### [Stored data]
****
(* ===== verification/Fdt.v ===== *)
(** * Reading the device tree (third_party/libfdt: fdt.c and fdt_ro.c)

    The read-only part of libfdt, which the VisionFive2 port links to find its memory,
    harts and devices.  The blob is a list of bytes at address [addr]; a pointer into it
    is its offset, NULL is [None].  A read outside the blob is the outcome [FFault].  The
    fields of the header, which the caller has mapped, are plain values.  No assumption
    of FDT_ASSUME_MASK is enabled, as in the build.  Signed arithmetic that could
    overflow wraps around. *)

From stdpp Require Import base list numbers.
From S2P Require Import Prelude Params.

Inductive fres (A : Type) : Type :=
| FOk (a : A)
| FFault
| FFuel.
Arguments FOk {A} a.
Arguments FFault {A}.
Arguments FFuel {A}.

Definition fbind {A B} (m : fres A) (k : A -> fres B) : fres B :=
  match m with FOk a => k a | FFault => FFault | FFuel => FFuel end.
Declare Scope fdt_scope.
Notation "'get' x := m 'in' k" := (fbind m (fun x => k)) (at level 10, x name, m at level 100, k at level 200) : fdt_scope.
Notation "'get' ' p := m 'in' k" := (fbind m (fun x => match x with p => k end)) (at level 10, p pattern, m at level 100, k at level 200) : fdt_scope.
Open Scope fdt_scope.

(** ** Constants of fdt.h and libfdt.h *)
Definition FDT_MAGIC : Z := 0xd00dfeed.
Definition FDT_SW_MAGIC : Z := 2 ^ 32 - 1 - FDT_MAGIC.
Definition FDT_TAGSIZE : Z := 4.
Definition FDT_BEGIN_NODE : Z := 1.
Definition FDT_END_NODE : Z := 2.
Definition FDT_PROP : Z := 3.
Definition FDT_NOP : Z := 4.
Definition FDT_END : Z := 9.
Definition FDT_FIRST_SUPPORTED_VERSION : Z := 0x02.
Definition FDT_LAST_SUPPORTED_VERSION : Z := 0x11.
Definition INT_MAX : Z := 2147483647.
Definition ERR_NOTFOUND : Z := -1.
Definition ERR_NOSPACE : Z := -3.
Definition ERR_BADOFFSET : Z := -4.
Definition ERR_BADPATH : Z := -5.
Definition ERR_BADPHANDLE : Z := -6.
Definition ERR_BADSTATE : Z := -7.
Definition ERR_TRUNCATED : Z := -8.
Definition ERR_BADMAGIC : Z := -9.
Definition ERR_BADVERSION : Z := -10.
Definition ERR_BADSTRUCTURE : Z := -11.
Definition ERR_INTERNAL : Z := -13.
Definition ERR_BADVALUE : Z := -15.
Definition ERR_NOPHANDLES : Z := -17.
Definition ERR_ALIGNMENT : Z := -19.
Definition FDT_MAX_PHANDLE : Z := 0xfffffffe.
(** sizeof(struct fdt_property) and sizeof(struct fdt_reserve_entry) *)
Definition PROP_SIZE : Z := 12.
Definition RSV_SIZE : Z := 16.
****
What you write must be the entries restated word for word, from the opening line through the one holding "harts and devices.", with nothing else.

(* ===== verification/Fdt.v ===== *)
(** * Reading the device tree (third_party/libfdt: fdt.c and fdt_ro.c)

    The read-only part of libfdt, which the VisionFive2 port links to find its memory,
    harts and devices.  The blob is a list of bytes at address [addr]; a pointer into it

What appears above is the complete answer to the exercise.